Though it is 45 minutes shorter, the original version of The Man Who Knew Too Much, packs more action and tension into it's 75 minutes than the remake. Add to that the more believable acting by the leads, terrific moments of suspense and Lorre's tremendous performance and you have one of the most unheralded Hitchcock masterpieces. It will never be as well known as it's remake, but hopefully more fans will discover it.

11. Foreign Correspondent (1940)
Set right on the eve of World War II, Alfred Hitchcock's second American film is equal parts adventure, intrigue, and propaganda. While his American debut, the archaic Rebecca (1940), could have been sent in any time period, Foreign Correspondent is jarringly current, and could only be set on the precipice of world war. 
The only of Hitchcock's American films written by his old cohort Charles Bennett (The Man Who Knew Too Much, Young and Innocent, The 39 Steps), Foreign Correspondent combines the tone and wit of those early British films, but with a big Hollywood budget. There is a rain-soaked assassination and shoot-out, an escape over a hotel roof, a scene on the Westminster Cathedral, and a plane crash at sea, interspersed with one-liners and wisecracks, courtesy of rough American reporter Huntley Haverstock (Joel McRea). Haverstock is a fish out of water in the politics of Europe, slowly and in some ways bumbilingly unraveling the conspiracy revolving around the kidnapping of a high level diplomat (Albert Bassermann) and a spy network of Nazi agents in London. Haverstock is aided by love interest Carol Fisher (Laraine Day) and fellow journalist Scott ffolliot (George Sanders), who each have their moments of drama and humor. The mystery of the conspiracy isn't the main appeal of the movie, the solution is revealed early on, it's more about the richness of the characters and the tension created by the set-piece moments. All three of the protagonists shine in different scenes, and when all three are together the movie really takes off. No stranger to propaganda, Hitchcock wanted to make a movie that would bring knowledge of the situation in Europe and Britain to American audiences who were uninformed about just how dire the situation was growing for England. With Haverstock's impassioned plea to America at the end of the movie, Hitchcock was able to speak directly to his audience, but still pull it off naturally within the structure of the film. It is a scene that transcends the movie and places you back in an uncertain and dangerous time.
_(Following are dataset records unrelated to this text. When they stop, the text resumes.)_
(** ** Properties *)

(** C28: the planner refines an abstract schedule.  For every rank, planning
    either throws what the descriptor's checks throw, or returns exactly the
    projection to that rank of one event list that does not depend on the
    rank: sends and receives of different ranks' plans are the two ends of the
    same events, and every rank passes the same barriers in the same order. *)
Theorem plan_refines_schedule (d : CollDescriptor) (r : Z) :
  desc_typed d -> group_size d < 2 ^ 16 ->
  PlanTier0Collective d r = plan_checks d r ≫= fun _ => Ok (project r (schedule d)).
Proof. apply plan_project. Qed.

Definition ex_desc (o : CollOp) (a : CollAlgorithm) (ro : CollReduceOp) : CollDescriptor :=
  mkCollDescriptor o a INT32 ro (mkCollectiveKey 1 2 3) [4; 7; 9] 1 0 10 64 128 320 320 0.

Lemma plan_refines_schedule_witness :
  is_ok (PlanTier0Collective (ex_desc REDUCESCATTER REDUCE_ROOT_SCATTER SUM) 2) = true /\
  PlanTier0Collective (ex_desc REDUCESCATTER REDUCE_ROOT_SCATTER SUM) 2 =
    plan_checks (ex_desc REDUCESCATTER REDUCE_ROOT_SCATTER SUM) 2 ≫=
    fun _ => Ok (project 2 (schedule (ex_desc REDUCESCATTER REDUCE_ROOT_SCATTER SUM))).
Proof.
  split; [by vm_compute|].
  apply plan_refines_schedule; [apply (bool_decide_unpack _); by vm_compute|by vm_compute].
Defined.

(** C1: the plans of a collective cannot deadlock.  Run all ranks' plans
    together, a send meeting the matching receive at the head of its peer's
    plan and a barrier waiting for every rank: in every interleaving, a
    reachable state in which some rank still has an action can step, and no
    execution has more steps than the schedule has events. *)
Theorem plan_execution_deadlock_free (d : CollDescriptor) (plan s : remaining) (k : nat) :
  desc_typed d -> 0 < group_size d < 2 ^ 16 ->
  (forall r, 0 <= r < group_size d -> PlanTier0Collective d r = Ok (plan r)) ->
  nsteps (exec (group_size d)) k plan s ->
  (k <= length (schedule d))%nat /\
  ((forall r, 0 <= r < group_size d -> s r = []) \/ exists s', exec (group_size d) s s').
Proof.
  intros Ht Hn Hp Hk.
  assert (tracks (group_size d) plan (schedule d)) as Htr.
  { split.
    - apply (schedule_wf d 0); [done|lia|]. specialize (Hp 0 ltac:(lia)).
      rewrite plan_project in Hp by (done || lia). by destruct (plan_checks d 0) as [[]|].
    - intros r Hr. specialize (Hp r Hr). rewrite plan_project in Hp by (done || lia).
      destruct (plan_checks d r) as [[]|]; [by injection Hp|done]. }
  destruct (exec_nsteps_tracks _ _ _ _ _ (proj1 Hn) Hk Htr) as (es & [Hwf Hs] & Hlen).
  split; [lia|]. destruct es as [|e es].
  - left. intros r Hr. by rewrite Hs.
  - right. apply (exec_progress _ _ (e :: es)); [by split|done].
Qed.

Lemma plan_execution_deadlock_free_witness :
  let d := ex_desc ALLREDUCE REDUCE_ROOT_BROADCAST MAX in
  let plan := fun r => match PlanTier0Collective d r with Ok p => p | Err _ => [] end in
  plan 0 <> [] /\ ((forall r, 0 <= r < 3 -> plan r = []) \/ exists s', exec 3 plan s').
Proof.
  intros d plan. split; [by vm_compute|].
  apply (plan_execution_deadlock_free d plan plan 0).
  - apply (bool_decide_unpack _); by vm_compute.
  - by vm_compute.
  - intros r Hr. change (group_size d) with 3 in Hr.
    assert (r = 0 \/ r = 1 \/ r = 2) as [->|[->| ->]] by lia; by vm_compute.
  - constructor.
Defined.
(* ===== verification/CollTree.v ===== *)
(** Collective distribution trees ([include/dte/coll_multicast.h],
    [src/dte/coll_multicast.cpp], [src/dte/coll_innetwork_reduce.cpp]): the
    per-router tree table, the registry of the production fabric with its
    statistics and its validation by depth-first search, the branch locks of
    the atomic multicast fork, and the reduction-tree registry. *)

From S2P Require Import Prelude Bits CollTypes.

(** [enum Directions]; [DIRECTIONS] counts the first five, [HOST] is 6. *)
Definition WEST : Z := 0.
Definition EAST : Z := 1.
Definition NORTH : Z := 2.
Definition SOUTH : Z := 3.
Definition CENTER : Z := 4.
Definition DIRECTIONS : Z := 5.
Definition HOST : Z := 6.

Definition COLL_OUTPUT_MASK : Z := Z.shiftl 1 DIRECTIONS - 1.
Definition COLL_TREE_ENTRIES_PER_ROUTER : Z := 64.

(** [struct CollectiveTreeKey] *)
Record CollectiveTreeKey : Type := mkTreeKey {
  tk_tree_id : Z; (* uint16_t *)
  tk_router_id : Z; (* uint16_t *)
  tk_ingress : Z (* uint8_t *)
}.
#[export] Instance CollectiveTreeKey_eq_dec : EqDecision CollectiveTreeKey.
Proof. solve_decision. Defined.
#[export] Instance CollectiveTreeKey_countable : Countable CollectiveTreeKey.
Proof.
  apply (inj_countable' (fun k => (tk_tree_id k, tk_router_id k, tk_ingress k))
    (fun t => mkTreeKey t.1.1 t.1.2 t.2)). by intros [].
Defined.

Notation tree_map := (gmap CollectiveTreeKey Z).

(** ** [class CollectiveTreeTable] *)

Record CollectiveTreeTable : Type := mkTreeTable { tt_capacity : Z; tt_entries : tree_map }.

Definition new_CollectiveTreeTable (capacity : Z) : result CollectiveTreeTable :=
  THROW invalid_argument "tree table capacity must be positive" WHEN capacity =? 0;;
  Ok (mkTreeTable capacity ∅).

Definition Program (t : CollectiveTreeTable) (key : CollectiveTreeKey) (outputs : Z)
    : result CollectiveTreeTable :=
  THROW invalid_argument "invalid collective tree key"
    WHEN (tk_tree_id key =? 0) || (DIRECTIONS <=? tk_ingress key);;
  THROW invalid_argument "invalid collective tree output bitmap"
    WHEN (outputs =? 0) || negb (Z.land outputs (Z.lnot COLL_OUTPUT_MASK) =? 0)
         || negb (Z.land outputs (Z.shiftl 1 (tk_ingress key)) =? 0);;
  match tt_entries t !! key with
  | Some o =>
      THROW runtime_error "conflicting collective tree programming" WHEN negb (o =? outputs);; Ok t
  | None =>
      THROW runtime_error "collective tree table capacity exhausted"
        WHEN Z.of_nat (size (tt_entries t)) =? tt_capacity t;;
      Ok (mkTreeTable (tt_capacity t) (<[key := outputs]> (tt_entries t)))
  end.

Definition Lookup (t : CollectiveTreeTable) (key : CollectiveTreeKey) : result Z :=
  match tt_entries t !! key with
  | Some o => Ok o
  | None => Err (runtime_error "collective tree entry missing")
  end.

Definition EraseTree (t : CollectiveTreeTable) (tree_id : Z) : CollectiveTreeTable * Z :=
  let m' := filter (fun kv => tk_tree_id kv.1 <> tree_id) (tt_entries t) in
  (mkTreeTable (tt_capacity t) m', Z.of_nat (size (tt_entries t)) - Z.of_nat (size m')).

(** ** [class AtomicMulticastFork] *)

(** [struct CollBranchLockKey] *)
Record CollBranchLockKey : Type := mkLockKey {
  bl_tree_id : Z; bl_collective : CollectiveKey; bl_phase_id : Z; bl_chunk_id : Z
}.
#[export] Instance CollBranchLockKey_eq_dec : EqDecision CollBranchLockKey.
Proof. solve_decision. Defined.

(** One direction of the arrays [locked_], [refs_] and [keys_]. *)
Record lane : Type := mkLane { locked : bool; refs : Z; lkey : CollBranchLockKey }.
Definition lane0 : lane := mkLane false 0 (mkLockKey 0 (mkCollectiveKey 0 0 0) 0 0).
#[export] Instance lane_inhabited : Inhabited lane := populate lane0.
Notation fork := (list lane).
Definition new_fork : fork := replicate 5 lane0.

Definition CanCommit (f : fork) (outputs : Z) (available : list bool) (key : CollBranchLockKey) : bool :=
  forallb (fun d =>
    let l := f !!! d in
    negb (Z.testbit outputs (Z.of_nat d)) ||
    ((available !!! d) && negb (locked l && negb (bool_decide (lkey l = key))))) (seq 0 5)
  && negb (outputs =? 0).

(** The body of [Commit]'s loop on a selected direction. *)
Definition commit_lane (l : lane) (first tail : bool) (key : CollBranchLockKey) : result lane :=
  let l := if first then mkLane true (u32 (refs l + 1)) key else l in
  if tail then
    THROW runtime_error "multicast branch tail without matching lock"
      WHEN negb (locked l) || (refs l =? 0) || negb (bool_decide (lkey l = key));;
    let r := u32 (refs l - 1) in
    Ok (mkLane (if r =? 0 then false else locked l) r (lkey l))
  else Ok l.

(** A throw leaves the directions already committed changed: the state comes
    back with the exception. *)
Fixpoint commit_from (ds : list nat) (f : fork) (outputs : Z) (first tail : bool)
    (key : CollBranchLockKey) : fork * option exn :=
  match ds with
  | [] => (f, None)
  | d :: ds =>
      if Z.testbit outputs (Z.of_nat d) then
        match commit_lane (f !!! d) first tail key with
        | Ok l => commit_from ds (<[d := l]> f) outputs first tail key
        | Err e => (<[d := if first then mkLane true (u32 (refs (f !!! d) + 1)) key else f !!! d]> f, Some e)
        end
      else commit_from ds f outputs first tail key
  end.
Definition Commit (f : fork) (outputs : Z) (first tail : bool) (key : CollBranchLockKey)
    : fork * option exn := commit_from (seq 0 5) f outputs first tail key.

Definition Residual (f : fork) : Z := foldr (fun l acc => refs l + acc) 0 f.

(** ** The production registry *)

Record fabric : Type := mkFabric {
  g_tree_entries : tree_map;
  g_link_stats : gmap (Z * Z * Z) (Z * Z); (* (tree, router, output) -> (committed, stalled) *)
  g_shared_link_stats : gmap (Z * Z) (Z * Z) (* (router, output) -> (normal, collective) *)
}.

Definition ResetCollectiveFabric : fabric := mkFabric ∅ ∅ ∅.

Definition per_router (m : tree_map) (router : Z) : nat :=
  size (filter (fun kv => tk_router_id kv.1 = router) m).

Definition ProgramCollectiveTreeEntry (g : fabric) (key : CollectiveTreeKey) (outputs : Z)
    : result fabric :=
  validation ← new_CollectiveTreeTable 1;
  Program validation key outputs ≫= fun _ =>
  let it := g_tree_entries g !! key in
  THROW runtime_error "conflicting production collective tree entry"
    WHEN match it with Some o => negb (o =? outputs) | None => false end;;
  THROW runtime_error "production collective tree table capacity exhausted"
    WHEN match it with
         | None => COLL_TREE_ENTRIES_PER_ROUTER <=? Z.of_nat (per_router (g_tree_entries g) (tk_router_id key))
         | Some _ => false end;;
  Ok (mkFabric (<[key := outputs]> (g_tree_entries g)) (g_link_stats g) (g_shared_link_stats g)).

Definition EraseCollectiveTree (g : fabric) (tree_id : Z) : fabric * Z :=
  let m' := filter (fun kv => tk_tree_id kv.1 <> tree_id) (g_tree_entries g) in
  (mkFabric m' (g_link_stats g) (g_shared_link_stats g),
   Z.of_nat (size (g_tree_entries g)) - Z.of_nat (size m')).

Definition LookupCollectiveTreeEntry (g : fabric) (key : CollectiveTreeKey) : result Z :=
  match g_tree_entries g !! key with
  | Some o => Ok o
  | None => Err (runtime_error "production collective tree entry missing")
  end.

Definition CollectiveTreeEntryCount (g : fabric) : Z := Z.of_nat (size (g_tree_entries g)).

Definition bump {K} `{Countable K} (m : gmap K (Z * Z)) (k : K) (first : bool) : gmap K (Z * Z) :=
  let st := default (0, 0) (m !! k) in
  <[k := if first then (u64 (st.1 + 1), st.2) else (st.1, u64 (st.2 + 1))]> m.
Though it deals with the serious subject of an upcoming world war, the movie never loses it's light tone and sense of humor, thanks in large part to McCrea. McCrea, a comedy veteran of some of the funniest movies of the 40s but also an experienced dramatic actor, is able to go from trading witty remarks to serious moments with ease. That is what makes Foreign Correspondent so good, it's ability tactfully deal with an issue like war without taking itself too seriously, a pitfall that many similar movies fall into.